I know others who work farmers markets and make several thousand dollars a day from stuff they make, bake, grow or sew. Profit margins vary depending on the items, some lose money because they don't treat it like a buisiness others clear really good money. 

My kids ran the vending machines at my work, made some good spending money when they were younger. A couple hundred each (usually two kids worked it) every month after expenses. Required only about an hour of work every month (shopping and stocking). I know adults who have routes and make a living off of them.


----------



## jargey3000 (Jan 25, 2011)

delivering flyers, newspapers...
pros - fresh air, exercise, plus getting paid for it
cons - NL weather


----------



## Just a Guy (Mar 27, 2012)

Never found the pay for that to justify the time, but if you're exercising anyway...


----------



## Plugging Along (Jan 3, 2011)

Just a Guy said:


> I know others who work farmers markets and make several thousand dollars a day from stuff they make, bake, grow or sew. Profit margins vary depending on the items, some lose money because they don't treat it like a buisiness others clear really good money.
> 
> .


A parent at my kids school started selling organize baby food at the farmers market. She is as smart as whip when it comes to business and ended up selling her company for millions to a large mega Corp. there are tons of non traditional ways to Make money. It takes an idea, planning and execution.


----------



## Just a Guy (Mar 27, 2012)

Yep, that's why I started this thread, I'm tired of people who can't see past a paycheque saying they don't have any options. That wasn't baby gourmet by any chance was it?


----------



## Plugging Along (Jan 3, 2011)

Some things we have done over the years, many of them were while on mat leave for me or my spouse was laid off. None made a ton of money, but enough to help out on tougher times or when we had a little more time before kids.

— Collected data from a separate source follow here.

(* ===== verification/Ipc.v ===== *)
(** * Message passing: a bounded first-in first-out queue

    The ring buffer of eight messages that [process_send_message] and
    [process_receive_message] work on represents the list of the messages sent
    and not yet received. *)

From S2P Require Import Prelude CString Alloc Process Sched.

(** ** The ring buffer *)

Record queue_ok (q : message_queue_t) : Prop := {
  qo_slots : length (q_messages q) = 8%nat;
  qo_data : Forall (fun m => length (m_data m) = 256%nat /\ 0 <= m_length m <= 256) (q_messages q);
  qo_head : 0 <= q_head q < 8;
  qo_count : 0 <= q_count q <= 8;
  qo_tail : q_tail q = (q_head q + q_count q) mod 8
}.

(** A message as the receiver sees it: the sender and the bytes. *)
Definition view (m : ipc_message_t) : Z * list Z := (m_sender m, take (Z.to_nat (m_length m)) (m_data m)).

Definition nth_msg (q : message_queue_t) (i : Z) : ipc_message_t :=
  default (mk_msg 0 [] 0) (q_messages q !! Z.to_nat ((q_head q + i) mod 8)).

(** The queue, oldest message first. *)
Definition contents (q : message_queue_t) : list (Z * list Z) :=
  (fun i => view (nth_msg q i)) <$> seqZ 0 (q_count q).

Lemma length_contents q : queue_ok q -> length (contents q) = Z.to_nat (q_count q).
Proof. intros _. unfold contents. by rewrite length_fmap, length_seqZ. Qed.

Lemma memcpy_eq len dest src :
  0 <= len <= Z.of_nat (length dest) -> len <= Z.of_nat (length src) ->
  memcpy dest src len = Some (take (Z.to_nat len) src ++ drop (Z.to_nat len) dest).
Proof.
  intros Hd Hs. unfold memcpy. assert (Z.to_nat len <= length dest)%nat as Hd' by lia.
  assert (Z.to_nat len <= length src)%nat as Hs' by lia. clear Hd Hs. revert dest src Hd' Hs'.
  induction (Z.to_nat len) as [|n IH]; intros dest src Hd Hs; [done|].
  destruct dest as [|d dest], src as [|x src]; simpl in *; try lia. by rewrite IH by lia.
Qed.

(** What a send stores. *)
Definition enqueue (q : message_queue_t) (m : ipc_message_t) : message_queue_t :=
  mk_queue (<[Z.to_nat (q_tail q) := m]> (q_messages q)) (q_head q)
    (u32 (q_tail q + 1) mod 8) (u32 (q_count q + 1)).

Definition dequeue (q : message_queue_t) : message_queue_t :=
  mk_queue (q_messages q) (u32 (q_head q + 1) mod 8) (q_tail q) (u32 (q_count q - 1)).

Lemma enqueue_ok q m :
  queue_ok q -> q_count q < 8 -> length (m_data m) = 256%nat -> 0 <= m_length m <= 256 ->
  queue_ok (enqueue q m) /\ contents (enqueue q m) = contents q ++ [view m].
Proof.
  intros [Hs Hd Hh Hc Ht] Hlt Hm Hml.
  assert (0 <= q_tail q < 8) as Htl by (rewrite Ht; apply Z.mod_pos_bound; lia).
  assert (u32 (q_count q + 1) = q_count q + 1) as Ec by (apply u32_small; unfold is_u32; lia).
  assert (u32 (q_tail q + 1) = q_tail q + 1) as Et by (apply u32_small; unfold is_u32; lia).
  unfold enqueue. rewrite Ec, Et. split.
  - split; cbn [q_messages q_head q_tail q_count].
    + by rewrite length_insert.
    + by apply Forall_insert.
    + done.
    + lia.
    + rewrite Ht. dlia.
  - unfold contents. cbn [q_count]. rewrite seqZ_app by lia. rewrite fmap_app. f_equal.
    + apply list_fmap_ext. intros i x Hx. apply lookup_seqZ in Hx as [-> Hi]. f_equal.
      unfold nth_msg. cbn [q_messages q_head]. rewrite list_lookup_insert_ne; [done|].
      rewrite Ht. intros Heq.
      pose proof (Z.mod_pos_bound (q_head q + q_count q) 8 ltac:(lia)).
      pose proof (Z.mod_pos_bound (q_head q + (0 + Z.of_nat i)) 8 ltac:(lia)).
      assert ((q_head q + q_count q) mod 8 = (q_head q + (0 + Z.of_nat i)) mod 8) by lia. dlia.
    + unfold seqZ. cbn [Z.to_nat]. simpl. unfold nth_msg. cbn [q_messages q_head].
      replace (q_head q + (Z.of_nat 0 + (0 + q_count q))) with (q_head q + q_count q) by lia.
      rewrite <- Ht, list_lookup_insert_eq by lia. done.
Qed.

Lemma dequeue_ok q :
  queue_ok q -> 0 < q_count q ->
  queue_ok (dequeue q) /\ contents q = view (nth_msg q 0) :: contents (dequeue q).
Proof.
  intros [Hs Hd Hh Hc Ht] Hpos.
  assert (u32 (q_count q - 1) = q_count q - 1) as Ec by (apply u32_small; unfold is_u32; lia).
  assert (u32 (q_head q + 1) = q_head q + 1) as Eh by (apply u32_small; unfold is_u32; lia).
  unfold dequeue. rewrite Ec, Eh. split.
  - split; cbn [q_messages q_head q_tail q_count]; [done|done| |lia|].
    + apply Z.mod_pos_bound. lia.
    + rewrite Ht. dlia.
  - unfold contents. cbn [q_count]. rewrite seqZ_cons by lia. cbn [fmap list_fmap]. f_equal.
    replace (Z.pred (q_count q)) with (q_count q - 1) by lia.
    apply list_eq. intros i. rewrite !list_lookup_fmap.
    destruct (decide (Z.of_nat i < q_count q - 1)) as [Hi|Hi].
    + rewrite !lookup_seqZ_lt by lia. cbn [fmap option_fmap option_map]. do 2 f_equal.
      unfold nth_msg. cbn [q_messages q_head]. do 3 f_equal. dlia.
    + rewrite !lookup_seqZ_ge by lia. done.
Qed.

Lemma nth_msg_slot q i : queue_ok q -> q_messages q !! Z.to_nat ((q_head q + i) mod 8) = Some (nth_msg q i) /\
  length (m_data (nth_msg q i)) = 256%nat /\ 0 <= m_length (nth_msg q i) <= 256.
Proof.
  intros [Hs Hd Hh Hc Ht]. pose proof (Z.mod_pos_bound (q_head q + i) 8 ltac:(lia)).
  destruct (lookup_lt_is_Some_2 (q_messages q) (Z.to_nat ((q_head q + i) mod 8)) ltac:(lia)) as [m E].
  unfold nth_msg. rewrite E. cbn. split; [done|]. exact (proj1 (Forall_lookup _ _) Hd _ _ E).
Qed.

Section ipc.
Context {H P : Type} `{KmallocOps H} `{MemoryOps P}.
Implicit Types k : kernel H P.

Lemma exec_load_queue k a q : queues k !! a = Some q -> exec (load_queue a) k = (Val q, k).
Proof. intros E. unfold load_queue. run. by rewrite E. Qed.

Lemma exec_store_queue k a q w :
  queues k !! a = Some q -> exec (store_queue a w) k = (Val tt, set_queues (<[a := w]> (queues k)) k).
Proof. intros E. unfold store_queue. run. rewrite (exec_load_queue k a q E). by run. Qed.

(** The pid a message is sent from. *)
Definition sender_pid k : Z :=
  if current_process k =? 0 then 0 else default 0 (pid <$> procs k !! current_process k).

(** The process [v] at [p] after a message arrived. *)
Definition woken (v : process_t) : process_t :=
  if (state v =? PROCESS_STATE_BLOCKED) && (wake_time v =? 0) then set_state PROCESS_STATE_READY v else v.

Lemma exec_send k target p v q msg len :
  table_ok k -> lookup_pid k target = p -> p <> 0 -> procs k !! p = Some v ->
  msg_queue v <> 0 -> queues k !! msg_queue v = Some q -> queue_ok q -> q_count q < 8 ->
  (current_process k = 0 \/ is_Some (procs k !! current_process k)) ->
  0 < len <= 256 -> len <= Z.of_nat (length msg) ->
  exists k' q', exec (process_send_message target (Some msg) len) k = (Val 0, k') /\
    queues k' = <[msg_queue v := q']> (queues k) /\ queue_ok q' /\
    contents q' = contents q ++ [(sender_pid k, take (Z.to_nat len) msg)] /\
    procs k' !! p = Some (woken v) /\ (forall p', p' <> p -> procs k' !! p' = procs k !! p') /\
    process_table k' = process_table k /\ k' = set_procs (procs k') (set_queues (queues k') k).
Proof.
  intros Ht Hp Hp0 Ev Hq Eq Hok Hlt Hcur Hlen Hmsg.
  pose proof (nth_msg_slot q (q_count q) Hok) as (Eold & Hold & _). rewrite <- (qo_tail q Hok) in Eold.
  unfold process_send_message, MAX_MESSAGE_SIZE, MESSAGE_QUEUE_SIZE.
  rewrite (proj2 (Z.eqb_neq len 0)), (proj2 (Z.ltb_ge 256 len)) by lia. cbn [orb].
  rewrite exec_bind, exec_process_get, Hp by done. cbv iota. rewrite (proj2 (Z.eqb_neq p 0) Hp0).
  rewrite exec_bind, (exec_load_pcb k p v Ev). cbv iota. rewrite (proj2 (Z.eqb_neq _ 0) Hq).
  rewrite exec_bind, (exec_load_queue k _ q Eq). cbv iota. rewrite (proj2 (Z.leb_gt 8 _)) by lia.
  rewrite exec_bind, exec_get, exec_bind. cbv beta iota.
  assert (exec (if current_process k =? 0 then ret 0
    else let! cv := load_pcb (current_process k) in ret (pid cv)) k = (Val (sender_pid k), k)) as ->.
  { unfold sender_pid. destruct (Z.eqb_spec (current_process k) 0) as [|Hne]; [done|].
    destruct Hcur as [?|[cv Ecv]]; [done|]. rewrite exec_bind, (exec_load_pcb k _ cv Ecv), Ecv. done. }
  cbv iota zeta. rewrite exec_bind, Eold, exec_defined_Some, exec_bind. cbv iota.
  rewrite memcpy_eq by lia.
  rewrite exec_defined_Some, exec_bind, (exec_store_queue k _ q _ Eq). cbv iota.
  set (data := take (Z.to_nat len) msg ++ drop (Z.to_nat len) (m_data (nth_msg q (q_count q)))).
  assert (length data = 256%nat) as Hdl.
  { unfold data. rewrite length_app, length_take, length_drop, Hold. lia. }
  destruct (enqueue_ok q (mk_msg (sender_pid k) data len) Hok Hlt Hdl ltac:(cbn; lia)) as [Hok' Hcont].
  fold (enqueue q (mk_msg (sender_pid k) data len)).
  assert (view (mk_msg (sender_pid k) data len) = (sender_pid k, take (Z.to_nat len) msg)) as Hview.
  { unfold view, data. cbn. f_equal. rewrite take_app_length' by (rewrite length_take; lia). done. }
  rewrite Hview in Hcont. rewrite exec_bind. unfold woken.
  destruct ((state v =? PROCESS_STATE_BLOCKED) && (wake_time v =? 0)).
  - rewrite (exec_update_pcb _ p v) by done. cbv iota. rewrite exec_ret. eexists _, _. split; [done|].
    split_and!; [done|done|done|by apply lookup_insert_eq| |done|done].
    intros p' Hne. by apply lookup_insert_ne.
  - rewrite exec_ret. cbv iota. rewrite exec_ret. eexists _, _. split; [done|]. split_and!; done.
Qed.

(** C25: a successful send appends one message - the sender's pid and the bytes -
    to the end of the target's queue, leaves every other queue and process
    alone, and makes a target that is blocked with [wake_time] 0 ready; a target
    that sleeps, blocked with a time to wake at, stays as it is. *)
Theorem send_appends k target p v q msg len :
  table_ok k -> lookup_pid k target = p -> p <> 0 -> procs k !! p = Some v ->
  msg_queue v <> 0 -> queues k !! msg_queue v = Some q -> queue_ok q -> q_count q < 8 ->
  (current_process k = 0 \/ is_Some (procs k !! current_process k)) ->
  0 < len <= 256 -> len <= Z.of_nat (length msg) ->
  exists k' q', exec (process_send_message target (Some msg) len) k = (Val 0, k') /\
    queues k' = <[msg_queue v := q']> (queues k) /\ queue_ok q' /\
    contents q' = contents q ++ [(sender_pid k, take (Z.to_nat len) msg)] /\
    procs k' !! p = Some (woken v) /\ (forall p', p' <> p -> procs k' !! p' = procs k !! p') /\
    process_table k' = process_table k.
Proof.
  intros Ht Hp Hp0 Ev Hq Eq Hok Hlt Hcur Hlen Hmsg.
  destruct (exec_send k target p v q msg len Ht Hp Hp0 Ev Hq Eq Hok Hlt Hcur Hlen Hmsg)
    as (k' & q' & E & Hqs & Hok' & Hc & Hv & Ho & Htab & _). by exists k', q'.
Qed.

Lemma exec_receive k v q b max :
  current_process k <> 0 -> procs k !! current_process k = Some v -> msg_queue v <> 0 ->
  queues k !! msg_queue v = Some q -> queue_ok q -> 0 < max <= Z.of_nat (length b) ->
  match contents q with
  | [] => exec (process_receive_message (Some b) max) k = (Val (-3, None), k)
  | (sender, bytes) :: rest =>
      let n := Z.min (Z.of_nat (length bytes)) max in
      exists q', exec (process_receive_message (Some b) max) k =
        (Val (n, Some (sender, take (Z.to_nat n) bytes ++ drop (Z.to_nat n) b)),
         set_queues (<[msg_queue v := q']> (queues k)) k) /\
        queue_ok q' /\ contents q' = rest
  end.
Proof.
  intros Hc Ev Hq Eq Hok Hmax. pose proof (length_contents q Hok) as Hlen. pose proof (qo_count q Hok) as Hcnt.
  unfold process_receive_message. rewrite exec_bind, exec_get. cbv beta iota.
  rewrite (proj2 (Z.eqb_neq _ 0) Hc), exec_bind, (exec_load_pcb k _ v Ev). cbv iota.
  rewrite (proj2 (Z.eqb_neq _ 0) Hq), (proj2 (Z.eqb_neq max 0)) by lia.
  rewrite exec_bind, (exec_load_queue k _ q Eq). cbv iota.
  destruct (Z.eqb_spec (q_count q) 0) as [E0|E0].
  { rewrite E0 in Hlen. by destruct (contents q). }
  destruct (dequeue_ok q Hok ltac:(lia)) as [Hok' ->].
  pose proof (nth_msg_slot q 0 Hok) as (Em & Hd & Hl). set (m := nth_msg q 0) in *.
  rewrite Z.add_0_r, Z.mod_small in Em by apply (qo_head q Hok).
  unfold view. cbv zeta. rewrite exec_bind, Em, exec_defined_Some. cbv iota.
  assert (length (take (Z.to_nat (m_length m)) (m_data m)) = Z.to_nat (m_length m)) as Ebl.
  { rewrite length_take, Hd. lia. }
  rewrite Ebl. replace (Z.of_nat (Z.to_nat (m_length m))) with (m_length m) by lia.
  assert ((if m_length m <? max then m_length m else max) = Z.min (m_length m) max) as ->.
  { destruct (Z.ltb_spec (m_length m) max); lia. }
  set (n := Z.min (m_length m) max). exists (dequeue q). split_and!; [|done|done].
  rewrite exec_bind. rewrite memcpy_eq by lia. rewrite exec_defined_Some, exec_bind. cbv iota.
  rewrite (exec_store_queue k _ q _ Eq). fold (dequeue q). cbv iota. rewrite exec_ret.
  rewrite s32_small by (unfold is_s32; lia). rewrite take_take, Nat.min_l by lia. done.
Qed.

(** C26: messages arrive in the order they were sent.  A receive by the current
    process takes the oldest message off the queue - at most [max_length] bytes
    of it - or returns -3 and changes nothing when the queue is empty. *)
Theorem receive_takes_oldest k v q b max :
  current_process k <> 0 -> procs k !! current_process k = Some v -> msg_queue v <> 0 ->
  queues k !! msg_queue v = Some q -> queue_ok q -> 0 < max <= Z.of_nat (length b) ->
  match contents q with
  | [] => exec (process_receive_message (Some b) max) k = (Val (-3, None), k)
  | (sender, bytes) :: rest =>
      let n := Z.min (Z.of_nat (length bytes)) max in
      exists q', exec (process_receive_message (Some b) max) k =
        (Val (n, Some (sender, take (Z.to_nat n) bytes ++ drop (Z.to_nat n) b)),
         set_queues (<[msg_queue v := q']> (queues k)) k) /\
        queue_ok q' /\ contents q' = rest
  end.
Proof. apply exec_receive. Qed.

End ipc.

(** ** The theorems at work *)

Definition empty_queue : message_queue_t := mk_queue (replicate 8 (mk_msg 0 (replicate 256 0) 0)) 6 6 0.

Lemma empty_queue_ok : queue_ok empty_queue.
Proof.
  split; [done| |cbn; lia|cbn; lia|done].
  apply Forall_replicate. cbn -[replicate]. rewrite length_replicate. lia.
Qed.

(** [demo] of the scheduler with a queue for the process in slot 1. *)
Definition demo_ipc : kernel unit unit := set_queues {[ 900 := empty_queue ]} demo.

Lemma demo_ipc_ok : table_ok demo_ipc.
Proof. destruct demo_ok as [Hl Hv]. by split. Qed.

Lemma send_appends_witness : exists k' q',
  exec (process_send_message 1 (Some [104; 105]) 2) demo_ipc = (Val 0, k') /\
  queues k' !! 900 = Some q' /\ contents q' = [(1, [104; 105])].
Proof.
  destruct (send_appends demo_ipc 1 200 (demo_pcb 1 200 5 900) empty_queue [104; 105] 2 demo_ipc_ok)
    as (k' & q' & E & Eq & _ & Hc & _).
  1-5: first [reflexivity | discriminate].
  1: exact empty_queue_ok.
  1: (cbn; lia).
  1: by right.
  1-2: (cbn; lia).
  exists k', q'. split; [exact E|]. rewrite Eq. split; [done|]. rewrite Hc. done.
Defined.

Lemma receive_takes_oldest_witness :
  exec (process_receive_message (Some (replicate 10 0)) 10) demo_ipc = (Val (-3, None), demo_ipc).
Proof.
  apply (receive_takes_oldest demo_ipc (demo_pcb 1 200 5 900) empty_queue (replicate 10 0) 10).
  1-4: first [reflexivity | discriminate].
  1: exact empty_queue_ok.
  cbn. lia.
Defined.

- I was a clown and mime at kids events. I could face paint, juggle, and balloon sculpt. However, this was decades ago, so apparently my skills in balloon sculpting and face painting are now considered ‘low tech’ by today’s standards. 
-other kids event planning. I get offers all the time to help plan kids events, I won’t take money for it as it usually people we know, and I do it free with Girl Guides. But there is mine there.

- salvaging and reselling reclaimed and recycled computers. We partnered with a recycler and would clean their hard drives and resold them on commission. Would have kept going but recyclers practices were getting questionable,and they were really disorganized which wasted too much of our time

- buying things in bulk and reselling. This could vary to whatever is a good deal. One time my hard drive broke on my old computer, so my spouse instead of buying a new drive, bought 600 of them used for parts. Yep, 600. Some worked, some didn’t we scrubbed and data cleaned them and resold them individually then in batches batches. We averaged about 10 times the cost. I did the cleaning of the drive while breastfeeding I need the middle of the night.

- reselling the hot toy of the year. 8 have almos5 always managed the find the hot toy of the year, parents pay silly amounts. Oddly enough most times, my kids have n9 interest on the hot toy. I am often able to resell it at a profit. There was one year when the anniversary addition of Tickle me elmo came out. I was on mat leave, sleep deprived and able to go shopping at the crack of dawn. I managed to sell enough Tickle me Elmo’s that were more than Double my mat leave those two months. Some people don’t agree with this, but for good karma donate at least one or two if the hot toys to children’s Christmas charity or return them two nights before Xmas. 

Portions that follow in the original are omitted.